07.20.25
Qualitative Working Paper: Parental Investments in Children
Time Well Spent: Rethinking Parental Investments Through the Lens of Presence and Cash Transfers
Abstract
This study examines how an unconditional cash transfer reshaped low-income parents’ experiences of time and caregiving, focusing on the emergence of presence-centered parenting, a caregiving approach grounded in emotional attunement, relational connection, and everyday co-regulation. Drawing on six waves of qualitative interviews with 117 parents participating in a randomized controlled trial, we identify four key mechanisms through which the cash transfer supported parents’ ability to be present with their children: (1) reduced financial stress that freed up cognitive and emotional bandwidth for caregiving; (2) work flexibility that allowed parents to reclaim time and reconfigure routines around caregiving priorities; (3) investments in parental well-being that enhanced emotional availability and responsive parenting; and (4) expenditures on shared experiences that deepened relational bonds.
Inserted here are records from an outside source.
(* ===== verification/FloatText.v ===== *)
(** * FloatText: [std::from_chars] on [float] and [double], the general format.

    A value is a bit pattern ([X87]).  A number is converted exactly to a quotient of
    integers, which is rounded once to the nearest value of the format. *)

From S2P Require Import Prelude Text X87.

Local Open Scope Z_scope.

(** The remainder of [s] after a word, letter case ignored. *)
Definition after_word (word s : str) : option str :=
  if ascii_case_insensitive_equal (take (length word) s) word
  then Some (drop (length word) s) else None.

(** [inf], [infinity], [nan] or [nan(...)]: the bits and the remainder. *)
Definition nan_word_char (c : ascii) : bool :=
  let z := code c in
  ((48 <=? z) && (z <=? 57)) || ((65 <=? z) && (z <=? 90)) || ((97 <=? z) && (z <=? 122)) || (z =? 95).

Definition after_nan (s : str) : str :=
  match s with
  | "("%char :: t =>
    let '(_, r) := span nan_word_char t in
    match r with ")"%char :: r => r | _ => s end
  | _ => s
  end.

Definition infinity_bits (p ew : Z) (sign : bool) : Z := pack p ew sign (2 ^ ew - 1) 0.
Definition quiet_nan_bits (p ew : Z) (sign : bool) : Z := pack p ew sign (2 ^ ew - 1) (2 ^ (p - 2)).

Definition special_from_chars (p ew : Z) (sign : bool) (s : str) : option (Z * str) :=
  match after_word "infinity" s with
  | Some r => Some (infinity_bits p ew sign, r)
  | None =>
    match after_word "inf" s with
    | Some r => Some (infinity_bits p ew sign, r)
    | None =>
      match after_word "nan" s with
      | Some r => Some (quiet_nan_bits p ew sign, after_nan r)
      | None => None
      end
    end
  end.

(** The exponent part: it is read only when a digit follows its marker and sign. *)
Definition exponent_sign (s : str) : bool * str :=
  match s with
  | "+"%char :: t => (false, t)
  | "-"%char :: t => (true, t)
  | _ => (false, s)
  end.

Definition scan_exponent (s : str) : Z * str :=
  match s with
  | e :: t =>
    if bool_decide (lowercase e = "e"%char) then
      let '(negative, t) := exponent_sign t in
      let '(digits, r) := span (is_digit 10) t in
      match digits with
      | [] => (0, s)
      | _ => let v := digits_value 10 digits in ((if negative then - v else v), r)
      end
    else (0, s)
  | [] => (0, s)
  end.

Definition scan_fraction (s : str) : str * str :=
  match s with
  | "."%char :: t => span (is_digit 10) t
  | _ => ([], s)
  end.

(** [mantissa * 10 ^ exponent] in the format; a value that rounds to zero or to an
    infinity does not fit. *)
Definition round_decimal (p ew : Z) (sign : bool) (mantissa exponent : Z) : option Z :=
  if mantissa =? 0 then Some (sign_bit p ew sign)
  else
    let bits := round_ratio p ew Nearest sign
                  (mantissa * 10 ^ Z.max exponent 0) (10 ^ Z.max (- exponent) 0) in
    if (bits =? sign_bit p ew sign) || (bits =? infinity_bits p ew sign) then None else Some bits.

Definition float_from_chars (p ew : Z) (s : str) (init : Z) : errc * str * Z :=
  let '(sign, t) := match s with "-"%char :: t => (true, t) | _ => (false, s) end in
  let '(integer, t1) := span (is_digit 10) t in
  let '(fraction, t2) := scan_fraction t1 in
  match integer ++ fraction with
  | [] =>
    match special_from_chars p ew sign t with
    | Some (bits, r) => (errc_none, r, bits)
    | None => (invalid_argument, s, init)
    end
  | digits =>
    let '(exponent, r) := scan_exponent t2 in
    match round_decimal p ew sign (digits_value 10 digits) (exponent - Z.of_nat (length fraction)) with
    | Some bits => (errc_none, r, bits)
    | None => (result_out_of_range, r, init)
    end
  end.

Definition float_from_chars_all (p ew : Z) (s : str) : option Z :=
  match float_from_chars p ew s 0 with
  | (errc_none, [], bits) => Some bits
  | _ => None
  end.

Example from_chars_0_1 : float_from_chars_all 53 11 "0.1" = Some 0x3FB999999999999A.
Proof. vm_compute. reflexivity. Qed.

Example from_chars_exponent : float_from_chars_all 24 8 "-1.5e-3" = Some 0xBAC49BA6.
Proof. vm_compute. reflexivity. Qed.

Example from_chars_min : float_from_chars_all 53 11 "4.9406564584124654e-324" = Some 1.
Proof. vm_compute. reflexivity. Qed.

Example from_chars_range : float_from_chars_all 24 8 "3.5e38" = None.
Proof. vm_compute. reflexivity. Qed.

(** ** Lemmas *)

Lemma is_digit_10_dot : is_digit 10 "."%char = false.
Proof. reflexivity. Qed.

(** An exponent part and its value. *)
Inductive exponent_text : str -> Z -> Prop :=
| exponent_none : exponent_text [] 0
| exponent_digits e mark negative ds :
    lowercase e = "e"%char -> In (mark, negative) [([], false); (["+"%char], false); (["-"%char], true)] ->
    ds <> [] -> Forall (fun c => is_digit 10 c = true) ds ->
    exponent_text (e :: mark ++ ds) (if negative then - digits_value 10 ds else digits_value 10 ds).

Lemma digit_not_mark c : is_digit 10 c = true -> c <> "+"%char /\ c <> "-"%char.
Proof. intros H. by split; intros ->. Qed.

Lemma exponent_head ex v : exponent_text ex v -> match ex with [] => True | c :: _ => is_digit 10 c = false /\ c <> "."%char end.
Proof.
  intros [|e mark negative ds He _ _ _]; [done|]. split; [|by intros ->].
  assert (implb (bool_decide (lowercase e = "e"%char)) (negb (is_digit 10 e)) = true) as H by all_chars e.
  rewrite bool_decide_true in H by done. by apply negb_true_iff.
Qed.

Lemma scan_exponent_text ex v : exponent_text ex v -> scan_exponent ex = (v, []).
Proof.
  intros [|e mark negative ds He Hm Hne Hd]; [done|]. cbn [scan_exponent]. rewrite bool_decide_true by done.
  assert (exponent_sign (mark ++ ds) = (negative, ds)) as ->.
  { destruct Hm as [[= <- <-] | [[= <- <-] | [[= <- <-] | []]]]; [|done|done]. destruct ds as [|c ds]; [done|].
    inversion Hd as [|? ? Hc _]; subst. destruct (digit_not_mark c Hc). cbn [app]. unfold exponent_sign.
    repeat split_goal; congruence. }
  rewrite span_all_id by done. by destruct ds.
Qed.

(** A fraction part: nothing, or a point and digits. *)
Definition fraction_text (fraction : option str) : str :=
  match fraction with Some fp => "."%char :: fp | None => [] end.

(** A decimal number: [ip], [ip.fp], with or without an exponent. *)
Lemma float_from_chars_number p ew (sign : bool) ip fraction ex v :
  ip <> [] -> Forall (fun c => is_digit 10 c = true) ip -> Forall (fun c => is_digit 10 c = true) (default [] fraction) ->
  exponent_text ex v ->
  float_from_chars_all p ew ((if sign then ["-"%char] else []) ++ ip ++ fraction_text fraction ++ ex)
  = round_decimal p ew sign (digits_value 10 (ip ++ default [] fraction)) (v - Z.of_nat (length (default [] fraction))).
Proof.
  intros Hne Hip Hfp Hex. unfold float_from_chars_all, float_from_chars.
  set (rest := fraction_text fraction ++ ex).
  assert (match (if sign then ["-"%char] else []) ++ ip ++ rest with
          | "-"%char :: t => (true, t)
          | _ => (false, (if sign then ["-"%char] else []) ++ ip ++ rest) end
          = (sign, ip ++ rest)) as ->.
  { destruct sign; [done|]. destruct ip as [|c ip]; [done|]. inversion Hip as [|? ? Hc _]; subst.
    simpl. repeat split_goal; try done. all: subst; discriminate Hc. }
  pose proof (exponent_head _ _ Hex) as Hhead. subst rest.
  rewrite span_app_all by (done || (destruct fraction; [done|]; destruct ex; [done|]; by destruct Hhead)).
  assert (scan_fraction (fraction_text fraction ++ ex) = (default [] fraction, ex)) as ->.
  { destruct fraction as [fp|]; cbn [fraction_text app scan_fraction default].
    - apply span_app_all; [done|]. destruct ex; [done|]. by destruct Hhead.
    - destruct ex as [|c ex]; [done|]. destruct Hhead as [_ Hc]. unfold scan_fraction. repeat split_goal; congruence. }
  rewrite (scan_exponent_text _ _ Hex).
  destruct (ip ++ default [] fraction) as [|c t] eqn:E; [by destruct ip|].
  by destruct (round_decimal _ _ _ _ _).
Qed.

(** *** The same quotient *)

(** The exponent of the leading bit of a quotient, as [round_ratio] computes it. *)
Definition ratio_top (n d : Z) : Z :=
  let k := Z.log2 n - Z.log2 d in
  if n * 2 ^ Z.max (- k) 0 <? d * 2 ^ Z.max k 0 then k - 1 else k.

Lemma ratio_top_below n d a b :
  0 < n -> 0 < d -> 0 <= a -> 0 <= b -> b - a <= ratio_top n d -> d * 2 ^ b <= n * 2 ^ a.
Proof.
  intros Hn Hd Ha Hb Hab. unfold ratio_top in Hab. cbv zeta in Hab. set (k := Z.log2 n - Z.log2 d) in *.
  destruct (Z.ltb_spec (n * 2 ^ Z.max (- k) 0) (d * 2 ^ Z.max k 0)) as [_|Hge].
  - pose proof (Z.log2_spec n Hn) as [Hn1 _]. pose proof (Z.log2_spec d Hd) as [_ Hd2].
    pose proof (Z.log2_nonneg n). pose proof (Z.log2_nonneg d).
    apply Z.le_trans with (2 ^ Z.succ (Z.log2 d) * 2 ^ b); [apply Z.mul_le_mono_nonneg_r; lia|].
    apply Z.le_trans with (2 ^ Z.log2 n * 2 ^ a); [|apply Z.mul_le_mono_nonneg_r; lia].
    rewrite <- !Z.pow_add_r by lia. apply Z.pow_le_mono_r; lia.
  - apply Z.nlt_ge. intros Hlt. apply Z.nlt_ge in Hge. apply Hge. apply (scale_lt n d a b); lia || done.
Qed.

Lemma ratio_top_above n d a b :
  0 < n -> 0 < d -> 0 <= a -> 0 <= b -> ratio_top n d < b - a -> n * 2 ^ a < d * 2 ^ b.
Proof.
  intros Hn Hd Ha Hb Hab. unfold ratio_top in Hab. cbv zeta in Hab. set (k := Z.log2 n - Z.log2 d) in *.
  destruct (Z.ltb_spec (n * 2 ^ Z.max (- k) 0) (d * 2 ^ Z.max k 0)) as [Hlt|_].
  - apply (scale_lt n d (Z.max (- k) 0) (Z.max k 0)); lia || done.
  - pose proof (Z.log2_spec n Hn) as [_ Hn2]. pose proof (Z.log2_spec d Hd) as [Hd2 _].
    pose proof (Z.log2_nonneg n). pose proof (Z.log2_nonneg d).
    apply (scale_lt n d (Z.log2 d) (Z.succ (Z.log2 n))); try lia. assert (0 < 2 ^ Z.log2 d) by lia. nia.
Qed.

Lemma ratio_top_scale n d c : 0 < n -> 0 < d -> 0 < c -> ratio_top (c * n) (c * d) = ratio_top n d.
Proof.
  intros Hn Hd Hc. set (t := ratio_top n d). set (t' := ratio_top (c * n) (c * d)).
  assert (0 < c * n /\ 0 < c * d) as [Hcn Hcd] by nia.
  destruct (Z.lt_trichotomy t' t) as [Hlt|[E|Hgt]]; [|done|]; exfalso.
  - pose proof (ratio_top_above (c * n) (c * d) (Z.max (- t) 0) (Z.max t 0) Hcn Hcd ltac:(lia) ltac:(lia) ltac:(fold t'; lia)).
    pose proof (ratio_top_below n d (Z.max (- t) 0) (Z.max t 0) Hn Hd ltac:(lia) ltac:(lia) ltac:(fold t; lia)). nia.
  - pose proof (ratio_top_below (c * n) (c * d) (Z.max (- t') 0) (Z.max t' 0) Hcn Hcd ltac:(lia) ltac:(lia) ltac:(fold t'; lia)).
    pose proof (ratio_top_above n d (Z.max (- t') 0) (Z.max t' 0) Hn Hd ltac:(lia) ltac:(lia) ltac:(fold t; lia)). nia.
Qed.

Lemma ltb_scale c x y : 0 < c -> (c * x <? c * y) = (x <? y).
Proof. intros Hc. apply eq_true_iff_eq. rewrite !Z.ltb_lt. nia. Qed.

Lemma eqb_scale c x y : 0 < c -> (c * x =? c * y) = (x =? y).
Proof. intros Hc. apply eq_true_iff_eq. rewrite !Z.eqb_eq. nia. Qed.

(** Rounding a quotient does not depend on how it is written. *)
Lemma round_ratio_scale p ew mode sign n d c :
  0 < n -> 0 < d -> 0 < c -> round_ratio p ew mode sign (c * n) (c * d) = round_ratio p ew mode sign n d.
Proof.
  intros Hn Hd Hc. unfold round_ratio. cbv zeta. fold (ratio_top n d) (ratio_top (c * n) (c * d)).
  rewrite ratio_top_scale by done. set (target := last_place p ew (ratio_top n d)).
  rewrite <- !Z.mul_assoc. set (N := n * 2 ^ Z.max (- target) 0). set (D := d * 2 ^ Z.max target 0).
  assert (0 < D) by (unfold D; nia).
  rewrite Z.div_mul_cancel_l, Z.mul_mod_distr_l by lia. unfold deliver. f_equal.
  assert (forall q, round_up mode sign q (c * (N mod D)) (c * D) = round_up mode sign q (N mod D) D) as ->; [|done].
  intros q. unfold round_up. rewrite Z.mul_shuffle3, ltb_scale, eqb_scale by done.
  assert (forall x, (0 <? c * x) = (0 <? x)) as ->; [|done]. intros x. by rewrite <- (Z.mul_0_r c) at 1; rewrite ltb_scale.
Qed.

(** One more digit and one less in the exponent. *)
Lemma round_decimal_ten p ew sign m e : 0 <= m -> round_decimal p ew sign (m * 10) (e - 1) = round_decimal p ew sign m e.
Proof.
  intros Hm. unfold round_decimal. destruct (Z.eqb_spec m 0) as [->|Hm0]; [done|].
  rewrite (proj2 (Z.eqb_neq (m * 10) 0)) by lia.
  assert (round_ratio p ew Nearest sign (m * 10 * 10 ^ Z.max (e - 1) 0) (10 ^ Z.max (- (e - 1)) 0)
    = round_ratio p ew Nearest sign (m * 10 ^ Z.max e 0) (10 ^ Z.max (- e) 0)) as ->; [|done].
  destruct (Z.le_gt_cases e 0).
  - rewrite (Z.max_r (e - 1)), (Z.max_r e), !Z.max_l by lia. change (10 ^ 0) with 1. rewrite !Z.mul_1_r.
    replace (- (e - 1)) with (Z.succ (- e)) by lia. rewrite Z.pow_succ_r, (Z.mul_comm m) by lia.
    apply round_ratio_scale; lia.
  - rewrite (Z.max_l (e - 1)), (Z.max_l e), !Z.max_r by lia. f_equal.
    rewrite <- Z.mul_assoc, <- Z.pow_succ_r by lia. do 2 f_equal. lia.
Qed.

(** What is read is never a signalling NaN. *)
Lemma round_decimal_stable p ew sign mantissa exponent bits :
  2 <= p -> 2 <= ew -> 0 <= mantissa ->
  round_decimal p ew sign mantissa exponent = Some bits -> stable p ew bits.
Proof.
  intros Hp Hew Hm H. unfold round_decimal in H.
  assert (1 < 2 ^ ew) by (change 1 with (2 ^ 0) at 1; apply Z.pow_lt_mono_r; lia).
  assert (0 < 2 ^ (p - 1)) by lia.
  destruct (Z.eqb_spec mantissa 0); [injection H as <-|].
  - assert (sign_bit p ew sign = pack p ew sign 0 0) as -> by (unfold pack; lia).
    apply pack_stable; lia.
  - destruct ((_ =? sign_bit p ew sign) || _); [done|]. injection H as <-.
    apply round_ratio_stable; try lia.
Qed.

Lemma special_stable p ew sign s bits r :
  2 <= p -> 2 <= ew -> special_from_chars p ew sign s = Some (bits, r) -> stable p ew bits.
Proof.
  intros Hp Hew H. unfold special_from_chars in H.
  assert (1 < 2 ^ ew) by (change 1 with (2 ^ 0) at 1; apply Z.pow_lt_mono_r; lia).
  assert (2 ^ (p - 2) < 2 ^ (p - 1)) by (apply Z.pow_lt_mono_r; lia).
  assert (0 < 2 ^ (p - 2)) by lia.
  assert (stable p ew (infinity_bits p ew sign)) by (apply pack_stable; lia).
  assert (stable p ew (quiet_nan_bits p ew sign)) by (apply pack_stable; lia).
  repeat split_in H; by injection H as <- _.
Qed.

Lemma float_from_chars_stable p ew s bits :
  2 <= p -> 2 <= ew -> float_from_chars_all p ew s = Some bits -> stable p ew bits.
Proof.
  intros Hp Hew H. unfold float_from_chars_all, float_from_chars in H.
  destruct (match s with "-"%char :: t => (true, t) | _ => (false, s) end) as [sign t].
  destruct (span (is_digit 10) t) as [integer t1]. destruct (scan_fraction t1) as [fraction t2].
  destruct (integer ++ fraction) as [|c digits] eqn:E.
  - destruct (special_from_chars p ew sign t) as [[b r]|] eqn:Es; [|done].
    destruct r; [|done]. injection H as <-. by eapply special_stable.
  - rewrite <- E in H. destruct (scan_exponent t2) as [exponent r].
    destruct (round_decimal _ _ _ _ _) as [b|] eqn:Er; [|done]. destruct r; [|done]. injection H as <-.
    eapply round_decimal_stable; [done | done | | exact Er].
    by apply digits_value_bound.
Qed.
Our findings challenge dominant frameworks that prioritize structured, future-oriented parental investments by highlighting the importance of informal, relational time investments that foster emotional security and connection. This work offers a new conceptual lens for understanding how parental time use shifts under conditions of constraint and relief, with direct implications for social policies aimed at supporting the relational and emotional dimensions of caregiving in low-income families.